## Action item
Repeat only the lines below from the one containing "assert (Forall (λ" through the one containing "tree) = Some view ∧", inclusive, exactly as written.

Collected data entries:
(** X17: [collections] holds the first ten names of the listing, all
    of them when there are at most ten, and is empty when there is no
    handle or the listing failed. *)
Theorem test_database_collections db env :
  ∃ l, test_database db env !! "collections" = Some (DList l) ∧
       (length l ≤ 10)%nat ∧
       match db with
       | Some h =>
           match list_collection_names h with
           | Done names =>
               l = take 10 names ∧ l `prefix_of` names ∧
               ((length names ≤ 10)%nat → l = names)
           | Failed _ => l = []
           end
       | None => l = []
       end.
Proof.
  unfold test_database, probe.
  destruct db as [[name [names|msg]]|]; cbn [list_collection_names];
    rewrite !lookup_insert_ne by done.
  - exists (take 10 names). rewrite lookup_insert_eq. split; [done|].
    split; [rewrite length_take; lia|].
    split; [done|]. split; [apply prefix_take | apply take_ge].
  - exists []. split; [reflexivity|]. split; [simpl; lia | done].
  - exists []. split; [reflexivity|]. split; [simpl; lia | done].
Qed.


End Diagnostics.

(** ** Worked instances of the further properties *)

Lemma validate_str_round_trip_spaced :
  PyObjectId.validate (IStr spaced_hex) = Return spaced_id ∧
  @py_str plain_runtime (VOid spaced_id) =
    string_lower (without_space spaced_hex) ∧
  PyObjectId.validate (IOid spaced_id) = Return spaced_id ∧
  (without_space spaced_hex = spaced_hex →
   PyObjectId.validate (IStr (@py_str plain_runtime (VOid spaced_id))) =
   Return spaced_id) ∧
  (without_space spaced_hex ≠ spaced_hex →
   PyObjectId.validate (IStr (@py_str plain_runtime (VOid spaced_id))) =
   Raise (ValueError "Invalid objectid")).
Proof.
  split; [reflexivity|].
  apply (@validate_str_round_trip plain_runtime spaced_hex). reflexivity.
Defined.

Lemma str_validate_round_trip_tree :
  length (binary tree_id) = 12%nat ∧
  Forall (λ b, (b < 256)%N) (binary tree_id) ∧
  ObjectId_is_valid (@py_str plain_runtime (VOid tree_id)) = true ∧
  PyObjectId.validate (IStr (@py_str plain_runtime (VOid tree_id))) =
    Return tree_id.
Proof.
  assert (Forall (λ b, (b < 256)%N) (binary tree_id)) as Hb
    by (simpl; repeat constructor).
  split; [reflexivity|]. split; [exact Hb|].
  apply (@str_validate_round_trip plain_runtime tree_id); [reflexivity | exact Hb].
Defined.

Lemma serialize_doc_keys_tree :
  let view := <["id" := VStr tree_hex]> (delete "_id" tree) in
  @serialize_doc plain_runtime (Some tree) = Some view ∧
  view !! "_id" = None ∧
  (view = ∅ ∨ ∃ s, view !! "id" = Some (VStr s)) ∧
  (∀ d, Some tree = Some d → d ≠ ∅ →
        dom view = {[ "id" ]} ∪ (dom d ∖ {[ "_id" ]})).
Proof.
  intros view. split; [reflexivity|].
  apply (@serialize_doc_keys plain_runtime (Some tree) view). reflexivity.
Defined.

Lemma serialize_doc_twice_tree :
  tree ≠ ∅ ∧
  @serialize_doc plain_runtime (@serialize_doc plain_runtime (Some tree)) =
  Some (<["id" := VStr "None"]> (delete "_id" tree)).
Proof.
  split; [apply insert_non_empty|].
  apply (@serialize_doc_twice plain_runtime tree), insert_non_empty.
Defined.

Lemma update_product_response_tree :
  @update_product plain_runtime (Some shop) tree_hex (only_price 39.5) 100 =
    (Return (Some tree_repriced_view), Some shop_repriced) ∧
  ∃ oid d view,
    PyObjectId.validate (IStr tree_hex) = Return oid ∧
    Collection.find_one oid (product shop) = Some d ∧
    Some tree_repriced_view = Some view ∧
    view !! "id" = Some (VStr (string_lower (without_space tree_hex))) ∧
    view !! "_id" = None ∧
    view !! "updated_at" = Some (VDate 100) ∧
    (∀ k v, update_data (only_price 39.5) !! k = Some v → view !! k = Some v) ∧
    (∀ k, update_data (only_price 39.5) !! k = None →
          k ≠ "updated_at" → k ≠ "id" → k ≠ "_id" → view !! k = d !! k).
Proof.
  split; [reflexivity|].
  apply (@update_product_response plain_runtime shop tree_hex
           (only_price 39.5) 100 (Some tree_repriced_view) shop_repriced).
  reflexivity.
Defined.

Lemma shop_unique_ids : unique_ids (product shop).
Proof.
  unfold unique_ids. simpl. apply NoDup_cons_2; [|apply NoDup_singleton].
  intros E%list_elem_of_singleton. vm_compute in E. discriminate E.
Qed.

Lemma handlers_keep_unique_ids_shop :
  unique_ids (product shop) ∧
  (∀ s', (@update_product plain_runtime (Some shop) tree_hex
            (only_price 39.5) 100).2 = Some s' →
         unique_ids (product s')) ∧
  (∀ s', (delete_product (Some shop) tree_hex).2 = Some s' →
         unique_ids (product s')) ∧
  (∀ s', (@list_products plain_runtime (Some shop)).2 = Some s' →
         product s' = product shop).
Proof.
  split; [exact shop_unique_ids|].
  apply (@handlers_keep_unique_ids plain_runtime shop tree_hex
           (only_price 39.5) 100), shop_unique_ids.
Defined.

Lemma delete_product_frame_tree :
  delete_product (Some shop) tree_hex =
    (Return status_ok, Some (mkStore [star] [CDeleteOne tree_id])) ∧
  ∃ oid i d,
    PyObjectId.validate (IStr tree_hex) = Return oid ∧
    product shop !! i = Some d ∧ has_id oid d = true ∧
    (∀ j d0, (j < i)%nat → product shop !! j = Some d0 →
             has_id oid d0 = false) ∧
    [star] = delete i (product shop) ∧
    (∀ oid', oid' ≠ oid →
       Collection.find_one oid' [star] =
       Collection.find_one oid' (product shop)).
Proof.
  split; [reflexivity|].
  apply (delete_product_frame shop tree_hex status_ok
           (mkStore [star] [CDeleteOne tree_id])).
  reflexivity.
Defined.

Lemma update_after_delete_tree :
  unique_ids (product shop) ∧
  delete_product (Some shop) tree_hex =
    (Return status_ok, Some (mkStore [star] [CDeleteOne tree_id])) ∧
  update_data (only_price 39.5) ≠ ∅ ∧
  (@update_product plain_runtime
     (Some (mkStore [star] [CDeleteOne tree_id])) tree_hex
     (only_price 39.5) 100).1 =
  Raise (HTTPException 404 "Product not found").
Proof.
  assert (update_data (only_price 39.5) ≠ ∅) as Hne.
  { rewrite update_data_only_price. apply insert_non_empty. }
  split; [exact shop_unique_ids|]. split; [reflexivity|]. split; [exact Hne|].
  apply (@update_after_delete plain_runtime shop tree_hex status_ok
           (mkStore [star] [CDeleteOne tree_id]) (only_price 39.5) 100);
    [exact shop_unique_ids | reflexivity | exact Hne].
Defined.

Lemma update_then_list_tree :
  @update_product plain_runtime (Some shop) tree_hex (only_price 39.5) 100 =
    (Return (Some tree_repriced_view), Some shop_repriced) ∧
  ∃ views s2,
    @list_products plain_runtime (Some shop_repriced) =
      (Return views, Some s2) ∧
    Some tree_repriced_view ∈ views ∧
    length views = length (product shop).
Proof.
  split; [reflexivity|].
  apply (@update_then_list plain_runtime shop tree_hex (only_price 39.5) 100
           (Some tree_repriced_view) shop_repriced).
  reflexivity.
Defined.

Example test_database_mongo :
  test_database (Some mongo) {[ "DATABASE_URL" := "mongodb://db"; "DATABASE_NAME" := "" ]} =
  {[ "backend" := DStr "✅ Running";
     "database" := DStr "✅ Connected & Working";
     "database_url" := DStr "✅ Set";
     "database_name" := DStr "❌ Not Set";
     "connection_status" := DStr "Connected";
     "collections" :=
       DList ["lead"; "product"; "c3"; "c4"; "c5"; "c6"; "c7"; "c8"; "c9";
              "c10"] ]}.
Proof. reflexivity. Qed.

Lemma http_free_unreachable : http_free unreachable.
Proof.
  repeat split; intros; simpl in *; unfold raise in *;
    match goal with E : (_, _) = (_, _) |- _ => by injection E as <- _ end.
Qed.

## Reply
  assert (Forall (λ b, (b < 256)%N) (binary tree_id)) as Hb
    by (simpl; repeat constructor).
  split; [reflexivity|]. split; [exact Hb|].
  apply (@str_validate_round_trip plain_runtime tree_id); [reflexivity | exact Hb].
Defined.

Lemma serialize_doc_keys_tree :
  let view := <["id" := VStr tree_hex]> (delete "_id" tree) in
  @serialize_doc plain_runtime (Some tree) = Some view ∧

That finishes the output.